*** Opening of Record set ***

(* ===== verification/GatherPipe.v ===== *)
(** * The processor interface and the gather pipe (HW/ProcessorInterface.cpp, HW/GPFifo.cpp)

    Interrupts reach the CPU through the processor interface.  Stores to the
    gather pipe are collected and leave it in bursts of 32 bytes, which go to a
    ring in memory.  Log output and the buttons of the console are left out. *)
From S2P Require Export PPCMachine.

(** ** The processor interface *)

Definition INT_CAUSE_PI : Z := 0x1.
Definition INT_CAUSE_VI : Z := 0x100.
Definition INT_CAUSE_RST_BUTTON : Z := 0x10000.
Definition PI_INTERRUPT_CAUSE : Z := 0x00.
Definition PI_INTERRUPT_MASK : Z := 0x04.
Definition PI_FIFO_BASE : Z := 0x0C.
Definition PI_FIFO_END : Z := 0x10.
Definition PI_FIFO_WPTR : Z := 0x14.
Definition PI_FIFO_RESET : Z := 0x18.
Definition PI_ERROR_CAUSE : Z := 0x1C.
Definition PI_ERROR_ADDRESS : Z := 0x20.
Definition PI_RESET_CODE : Z := 0x24.
Definition PI_UNKNOWN : Z := 0x28.
Definition PI_FLIPPER_REV : Z := 0x2C.
Definition PI_FLIPPER_BUS_STRENGTH : Z := 0x30.
Definition FLIPPER_REV_C : Z := 0x246500B1.

Definition PI_Init : ProcessorInterface :=
  mkPI (INT_CAUSE_RST_BUTTON .| INT_CAUSE_VI) 0 0 0 0 0 0 0 0x000001FF 0x02492492.

Definition with_interrupts cause mask p := mkPI cause mask (m_fifo_cpu_base p) (m_fifo_cpu_end p) (m_fifo_cpu_write_pointer p)
  (m_error_cause p) (m_error_address p) (m_reset_code p) (m_unknown p) (m_flipper_bus_strength p).
Definition with_fifo base end_ wptr p := mkPI (m_interrupt_cause p) (m_interrupt_mask p) base end_ wptr
  (m_error_cause p) (m_error_address p) (m_reset_code p) (m_unknown p) (m_flipper_bus_strength p).
Definition with_other_registers cause code unknown strength p := mkPI (m_interrupt_cause p) (m_interrupt_mask p)
  (m_fifo_cpu_base p) (m_fifo_cpu_end p) (m_fifo_cpu_write_pointer p) cause (m_error_address p) code unknown strength.

(** [CommandProcessor::GetPhysicalAddressMask] *)
Definition GetPhysicalAddressMask (is_wii : bool) : Z := if is_wii then 0x1fffffff else 0x03ffffff.

Definition GATHER_PIPE_PHYSICAL_ADDRESS : Z := 0x0C008000.
Definition GATHER_PIPE_SIZE : Z := 32.
Definition GATHER_PIPE_EXTRA_SIZE : Z := GATHER_PIPE_SIZE * 16.

Section GatherPipe.
Context {W : Type} {D : Devices W}.
Implicit Types m : Machine W.

Definition UpdateException m : Machine W :=
  let p := processor_interface m in
  if negb (m_interrupt_cause p .& m_interrupt_mask p =? 0) then raise EXCEPTION_EXTERNAL_INT m
  else on_ppc (fun s => set_Exceptions (Exceptions s .& .~ EXCEPTION_EXTERNAL_INT) s) m.
Definition SetInterrupt (cause_mask : Z) (set : bool) m : Machine W :=
  let p := processor_interface m in
  let cause := if set then m_interrupt_cause p .| cause_mask else m_interrupt_cause p .& .~ cause_mask in
  UpdateException (with_pi (with_interrupts cause (m_interrupt_mask p) p) m).
Definition SetResetButton (set : bool) m : Machine W := SetInterrupt INT_CAUSE_RST_BUTTON (negb set) m.

(** The 32-bit registers; the offset within the processor interface's page. *)
Definition PI_Read32 (offset : Z) m : Z :=
  let p := processor_interface m in
  if offset =? PI_INTERRUPT_CAUSE then m_interrupt_cause p
  else if offset =? PI_INTERRUPT_MASK then m_interrupt_mask p
  else if offset =? PI_FIFO_BASE then m_fifo_cpu_base p
  else if offset =? PI_FIFO_END then m_fifo_cpu_end p
  else if offset =? PI_FIFO_WPTR then m_fifo_cpu_write_pointer p
  else if offset =? PI_ERROR_CAUSE then m_error_cause p
  else if offset =? PI_ERROR_ADDRESS then m_error_address p
  else if offset =? PI_RESET_CODE then m_reset_code p
  else if offset =? PI_UNKNOWN then m_unknown p
  else if offset =? PI_FLIPPER_REV then FLIPPER_REV_C
  else if offset =? PI_FLIPPER_BUS_STRENGTH then m_flipper_bus_strength p
  else 0.
(** [ReadToLarger<u16>] *)
Definition PI_Read16 (offset : Z) m : Z :=
  if offset mod 4 =? 0 then (PI_Read32 offset m .>> 16) .& 0xffff else PI_Read32 (offset - 2) m .& 0xffff.

(** The gather pipe is emptied without sending it. *)
Definition ResetGatherPipe m : Machine W := with_gather_pipe [] m.

(** [CommandProcessor::ResetFifo] with the video buffer, and [DVDInterface::ResetDrive]. *)
Context (reset_fifo : Machine W -> Machine W) (reset_drive : Machine W -> Machine W).

Definition PI_Write32 (offset val : Z) m : Machine W :=
  let p := processor_interface m in
  let mask := GetPhysicalAddressMask IsWii .& 0xFFFFFFE0 in
  if offset =? PI_INTERRUPT_CAUSE then
    UpdateException (with_pi (with_interrupts (m_interrupt_cause p .& .~ val) (m_interrupt_mask p) p) m)
  else if offset =? PI_INTERRUPT_MASK then UpdateException (with_pi (with_interrupts (m_interrupt_cause p) val p) m)
  else if offset =? PI_FIFO_BASE then
    with_pi (with_fifo (val .& mask) (m_fifo_cpu_end p) (m_fifo_cpu_write_pointer p) p) m
  else if offset =? PI_FIFO_END then
    with_pi (with_fifo (m_fifo_cpu_base p) (val .& mask) (m_fifo_cpu_write_pointer p) p) m
  else if offset =? PI_FIFO_WPTR then
    with_pi (with_fifo (m_fifo_cpu_base p) (m_fifo_cpu_end p) (val .& mask) p) m
  else if offset =? PI_FIFO_RESET then
    if bit_at val 0 then reset_fifo (ResetGatherPipe m) else m
  else if offset =? PI_ERROR_CAUSE then
    with_pi (with_other_registers (val .& 0x7) (m_reset_code p) (m_unknown p) (m_flipper_bus_strength p) p) m
  else if offset =? PI_RESET_CODE then
    let m := with_pi (with_other_registers (m_error_cause p) val (m_unknown p) (m_flipper_bus_strength p) p) m in
    if negb IsWii && negb (.~ val .& 0x4 =? 0) then reset_drive m else m
  else if offset =? PI_UNKNOWN then
    with_pi (with_other_registers (m_error_cause p) (m_reset_code p) (val .& 0x3FF) (m_flipper_bus_strength p) p) m
  else if offset =? PI_FLIPPER_BUS_STRENGTH then
    with_pi (with_other_registers (m_error_cause p) (m_reset_code p) (m_unknown p) (val .& 0x07FFFFFF) p) m
  else m.

(** ** The gather pipe *)

Definition GetGatherPipeCount m : Z := Z.of_nat (length (m_gather_pipe m)).
Definition IsBNE : bool := false.

(** One turn of the loop: a block of 32 bytes goes to memory. *)
Definition burst (block : list Z) m : Machine W :=
  let m := with_mem (CopyToEmu (mem m) (m_fifo_cpu_write_pointer (processor_interface m)) block) m in
  let p := processor_interface m in
  let wptr :=
    if m_fifo_cpu_write_pointer p =? m_fifo_cpu_end p then m_fifo_cpu_base p
    else u32 (m_fifo_cpu_write_pointer p + GATHER_PIPE_SIZE) in
  GatherPipeBursted (with_pi (with_fifo (m_fifo_cpu_base p) (m_fifo_cpu_end p) wptr p) m).
(** [processed] bytes have left the array, [pipe_count] are still in it; every
    turn takes 32 of them. *)
Fixpoint UpdateGatherPipe_loop (fuel : nat) (processed pipe_count : Z) m : Z * Z * Machine W :=
  match fuel with
  | O => (processed, pipe_count, m)
  | S fuel' =>
      if pipe_count <? GATHER_PIPE_SIZE then (processed, pipe_count, m)
      else
        let block := firstn (Z.to_nat GATHER_PIPE_SIZE) (drop (Z.to_nat processed) (m_gather_pipe m)) in
        UpdateGatherPipe_loop fuel' (processed + GATHER_PIPE_SIZE) (pipe_count - GATHER_PIPE_SIZE) (burst block m)
  end.
Definition UpdateGatherPipe m : Machine W :=
  let '(processed, pipe_count, m) := UpdateGatherPipe_loop (length (m_gather_pipe m)) 0 (GetGatherPipeCount m) m in
  with_gather_pipe (firstn (Z.to_nat pipe_count) (drop (Z.to_nat processed) (m_gather_pipe m))) m.
Definition CheckGatherPipe m : Machine W :=
  if GATHER_PIPE_SIZE <=? GetGatherPipeCount m then UpdateGatherPipe m else m.

(** [n] bytes of [value] at [gather_pipe_ptr]; the array has 512 bytes. *)
Definition FastWrite (n : nat) (value : Z) : M (Machine W) unit := fun m =>
  if GetGatherPipeCount m + Z.of_nat n <=? GATHER_PIPE_EXTRA_SIZE then
    Done tt (with_gather_pipe (m_gather_pipe m ++ to_be n value) m)
  else Fault ArrayBounds.
Definition Write8 (value : Z) : M (Machine W) unit := FastWrite 1 value ;;; mmodify CheckGatherPipe.
Definition Write16 (value : Z) : M (Machine W) unit := FastWrite 2 value ;;; mmodify CheckGatherPipe.
Definition Write32 (value : Z) : M (Machine W) unit := FastWrite 4 value ;;; mmodify CheckGatherPipe.
Definition Write64 (value : Z) : M (Machine W) unit := FastWrite 8 value ;;; mmodify CheckGatherPipe.

End GatherPipe.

*** Close of Record set ***

Retype the entries exactly from the first line, stopping after the line with "Definition PI_INTERRUPT_MASK : Z := 0x04.".

[Problem solution]
(* ===== verification/GatherPipe.v ===== *)
(** * The processor interface and the gather pipe (HW/ProcessorInterface.cpp, HW/GPFifo.cpp)

    Interrupts reach the CPU through the processor interface.  Stores to the
    gather pipe are collected and leave it in bursts of 32 bytes, which go to a
    ring in memory.  Log output and the buttons of the console are left out. *)
From S2P Require Export PPCMachine.

(** ** The processor interface *)

Definition INT_CAUSE_PI : Z := 0x1.
Definition INT_CAUSE_VI : Z := 0x100.
Definition INT_CAUSE_RST_BUTTON : Z := 0x10000.
Definition PI_INTERRUPT_CAUSE : Z := 0x00.
Definition PI_INTERRUPT_MASK : Z := 0x04.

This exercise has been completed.